Estados Unidos, a través de la Administración General de Aviación, recomendó a los pilotos de aviones norteamericanos  evitar el paso por “todo Ucrania, todo Bielorrusia, y la parte occidental de Rusia”.

Las mimas decisiones ha tomado el Reino Unido, pero implementando sanciones, y prohibiendo la entrada de aviones civiles rusos por su espacio aéreo, sin embargo Rusia no se quedó atrás y decretó lo mismo para los aviones británicos.
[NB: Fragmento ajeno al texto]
(** C1, as far as the tests of the repository fix it.  The accessor is not
    among the sources; whatever it is, when it passes the two tests that
    stack [anvil_key_variable] and [variables] on a class, the entry of the
    key variable's name that [get_variables()] has last, the one of its
    name-keyed view, is the one of the inner annotation in either order of
    writing: the entry of [variables] where [anvil_key_variable] is written
    above it, the entry of [anvil_key_variable] where [variables] is
    written above it. *)
Theorem inner_entry_in_tested_stacks (variables_under : list annotation -> list dict) vars :
  test_get_anvil_key_variable_with_variables_after variables_under vars = true ->
  test_get_anvil_key_variable_with_variables_before variables_under vars = true ->
  (forall var,
     var ∈ vars -> entry_name var = Some "ANVIL_API_KEY" ->
     exists got,
       got ∈ variables_under [anvil_key_variable "ANVIL_API_KEY"; variables vars]
       /\ vars_dict (variables_under [anvil_key_variable "ANVIL_API_KEY"; variables vars])
            "ANVIL_API_KEY"
          = Some got
       /\ py_eqb (of_dict got) (of_dict var) = true)
  /\ exists got,
       got ∈ variables_under [variables vars; anvil_key_variable "ANVIL_API_KEY"]
       /\ vars_dict (variables_under [variables vars; anvil_key_variable "ANVIL_API_KEY"])
            "ANVIL_API_KEY"
          = Some got
       /\ py_eqb (of_dict got) (of_dict (anvil_entry "ANVIL_API_KEY")) = true.
Proof.
  unfold test_get_anvil_key_variable_with_variables_after,
    test_get_anvil_key_variable_with_variables_before.
  intros Hafter Hbefore. split.
  - intros var Hvar Hname. apply same_entry_named; [|exact Hname].
    rewrite forallb_forall in Hafter. apply Hafter, list_elem_of_In, Hvar.
  - apply andb_true_iff in Hbefore as [_ Hkey].
    apply same_entry_named; [exact Hkey | reflexivity].
Qed.

(** Whatever the accessor is, when it passes the first test on its third
    parameter set, the entry it yields under the outer annotation
    [anvil_key_variable] and the inner annotation [variables] is not the
    one of the outer annotation. *)
Lemma test_after_excludes_outermost (variables_under : list annotation -> list dict) :
  forall vars, nth_error test_vars 2 = Some vars ->
  test_get_anvil_key_variable_with_variables_after variables_under vars = true ->
  vars_dict (variables_under [anvil_key_variable "ANVIL_API_KEY"; variables vars])
    "ANVIL_API_KEY"
  <> Some (anvil_entry "ANVIL_API_KEY").
Proof.
  intros vars [= <-]. unfold test_get_anvil_key_variable_with_variables_after.
  cbn [forallb]. intros Htest Houter.
  apply andb_true_iff in Htest as [_ Htest]. apply andb_true_iff in Htest as [Htest _].
  unfold same_entry in Htest.
  replace (entry_name [("name", VStr "ANVIL_API_KEY"); ("initial_value", VStr "test!");
                       ("secure", VBool false)])
    with (Some "ANVIL_API_KEY") in Htest by reflexivity.
  rewrite Houter in Htest. vm_compute in Htest. discriminate Htest.
Qed.
(** One round trip to the server. A closed connection raises
    [InterfaceError] at once; a lost connection raises [OperationalError]
    and leaves the connection closed. [refusable] tells whether the server
    can refuse what is sent: it can refuse a statement or a [COMMIT], never
    a [ROLLBACK]. *)
Definition round_trip (refusable : bool) : M connection unit :=
  fun c =>
    if closed c then (inr InterfaceError, c)
    else match schedule c with
         | [] => (inl tt, c)
         | None :: s => (inl tt, set_schedule s c)
         | Some StatementError :: s =>
             if refusable then (inr DatabaseError, set_schedule s c)
             else (inl tt, set_schedule s c)
         | Some ConnectionLost :: s =>
             (inr OperationalError, set_closed true (set_schedule s c))
         end.

(** The server refuses a statement: the open transaction is aborted. *)
Definition refuse {A : Type} : M connection A :=
  c <- get ;; put (set_aborted true c) ;; raise DatabaseError.

(** The end of the open transaction without its changes. *)
Definition end_transaction : M connection unit :=
  c <- get ;; put (set_aborted false (set_working (committed c) c)).

(** [cur.execute(statement)]: one round trip, then what the statement does
    on the server. A statement that the server refuses aborts the open
    transaction, and in an aborted transaction the server refuses every
    statement (psycopg2 raises [InFailedSqlTransaction], a
    [DatabaseError]). *)
Definition execute {A : Type} (statement : M connection A) : M connection A :=
  try_except (round_trip true)
    (fun e => match e with
              | DatabaseError => refuse
              | _ => raise e
              end) ;;
  c <- get ;;
  if aborted c then raise DatabaseError else statement.

(** A query: the rows it selects from the working state. *)
Definition query {A : Type} (q : tables -> list A) : M connection (list A) :=
  c <- get ;; ret (q (working c)).

(** A statement that writes: the new working state, and [cur.rowcount]. *)
Definition update (u : tables -> tables * Z) : M connection Z :=
  c <- get ;;
  put (set_working (fst (u (working c))) c) ;;
  ret (snd (u (working c))).

(** [self.conn.commit()]. A [COMMIT] that the server refuses ends the
    transaction without its changes. In an aborted transaction the server
    answers a [COMMIT] with a rollback, and psycopg2 raises nothing. *)
Definition commit : M connection unit :=
  try_except (round_trip true)
    (fun e => match e with
              | DatabaseError => end_transaction ;; raise e
              | _ => raise e
              end) ;;
  c <- get ;;
  if aborted c then end_transaction else put (set_committed (working c) c).

(** [self.conn.rollback()]. *)
Definition rollback : M connection unit :=
  round_trip false ;; end_transaction.

(** [nextval] of the two [SERIAL] sequences. *)
Definition nextval_face_embeddings : M connection Z :=
  c <- get ;;
  put {| committed := committed c; working := working c;
         face_embeddings_id_seq := face_embeddings_id_seq c + 1;
         attendance_id_seq := attendance_id_seq c;
         closed := closed c; schedule := schedule c;
         aborted := aborted c |} ;;
  ret (face_embeddings_id_seq c).
(** X18.  For every destination and every entry of the daily costs (the four
    categories and their total) the budget level is not dearer than the
    mid-range level, nor the mid-range level than the luxury level. *)
Theorem daily_costs_are_ordered_by_level
  (destination entry : string) (low mid high : Z) :
  dict_get entry (calculate_daily_costs destination "budget") = Some low ->
  dict_get entry (calculate_daily_costs destination "mid-range") = Some mid ->
  dict_get entry (calculate_daily_costs destination "luxury") = Some high ->
  (low <= mid <= high)%Z.
Proof.
  rewrite !daily_costs_are_scaled_base_rates. cbv zeta.
  change (dict_get_default BUDGET_MULTIPLIERS (Some (lower "budget")) 1.0) with 0.6.
  change (dict_get_default BUDGET_MULTIPLIERS (Some (lower "mid-range")) 1.0) with 1.0.
  change (dict_get_default BUDGET_MULTIPLIERS (Some (lower "luxury")) 1.0) with 2.5.
  pose proof (cost_index_nonneg destination) as Hi.
  set (index := get_destination_cost_index destination) in *.
  assert (R1 : forall base, (0 <= base)%Z ->
                 (round_int (inject_Z base * index * 0.6)
                  <= round_int (inject_Z base * index * 1.0))%Z)
    by (intros; apply daily_rate_mono; [assumption | assumption | lra]).
  assert (R2 : forall base, (0 <= base)%Z ->
                 (round_int (inject_Z base * index * 1.0)
                  <= round_int (inject_Z base * index * 2.5))%Z)
    by (intros; apply daily_rate_mono; [assumption | assumption | lra]).
  pose proof (R1 2000%Z ltac:(lia)). pose proof (R1 800%Z ltac:(lia)).
  pose proof (R1 400%Z ltac:(lia)). pose proof (R1 500%Z ltac:(lia)).
  pose proof (R2 2000%Z ltac:(lia)). pose proof (R2 800%Z ltac:(lia)).
  pose proof (R2 400%Z ltac:(lia)). pose proof (R2 500%Z ltac:(lia)).
  cbn [dict_get].
  repeat (destruct (String.eqb entry _);
          [intros [= <-] [= <-] [= <-]; lia|]).
  discriminate.
Qed.
Lemma fresh_step s a : fresh s → fresh (step s a).
Proof.
  unfold fresh. intros Hs. destruct a as [e v|e h|e|e v]; simpl; try done.
  - apply Forall_app. split; [done|]. by constructor.
  - apply Forall_app. split.
    + eapply Forall_impl; [exact Hs|]. simpl. intros l Hl q Hq.
      rewrite length_app. specialize (Hl q Hq). lia.
    + constructor; [|constructor]. simpl. intros q [= <-].
      rewrite length_app. simpl. lia.
  - unfold dispatch. rewrite foldl_invoke_listeners, foldl_invoke_length. simpl.
    induction Hs as [|l ls Hl _ IH]; simpl; [constructor|].
    destruct (negb _); [by constructor|done].
Qed.

Lemma fresh_run tr : ∀ s, fresh s → fresh (run tr s).
Proof.
  induction tr as [|a tr IH]; intros s Hs; [done|].
  change (run (a :: tr) s) with (run tr (step s a)). by apply IH, fresh_step.
Qed.

Lemma fresh_ntargets s : fresh s → ntargets (length (promises s)) (listeners s) = 0.
Proof.
  unfold fresh, ntargets. induction 1 as [|l ls Hl _ IH]; simpl; [done|].
  unfold targets at 1. destruct (l_fn l) as [q|h] eqn:Hq; [|done].
  specialize (Hl q eq_refl).
  destruct (Nat.eqb_spec q (length (promises s))); [lia|done].
Qed.

Lemma fresh_listens_once s kind :
  fresh s → listens_once (length (promises s)) kind (listeners s).
Proof.
  unfold fresh, listens_once. intros Hs. eapply Forall_impl; [exact Hs|].
  simpl. intros l Hl. unfold targets. destruct (l_fn l) as [q|h]; [|done].
  specialize (Hl q eq_refl).
  destruct (Nat.eqb_spec q (length (promises s))); [lia|done].
Qed.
Siguiendo al Reino Unido, Polonia y República Checa también le cerraron la puerta a los aviones rusos. Estas decisiones son apoyadas por la presidenta de la Unión Europea, Ursula von der Leyen, quien afirmó que “estos aviones ya no podrán aterrizar, despegar o sobrevolar el territorio de la UE. Esto se aplicará a cualquier avión. Así que permítanme ser muy clara: nuestro espacio aéreo estará cerrado a todos los aviones rusos y eso incluye los aviones privados de los oligarcas”.

A pesar de que el conflicto solo se está dando entre Rusia y Ucrania, este último limita con 5 países más, Bielorrusia, Polonia, Eslovaquia, Moldavia, Rumania, Hungría, los cuales se han visto afectados por su cercanía con las áreas en confrontación.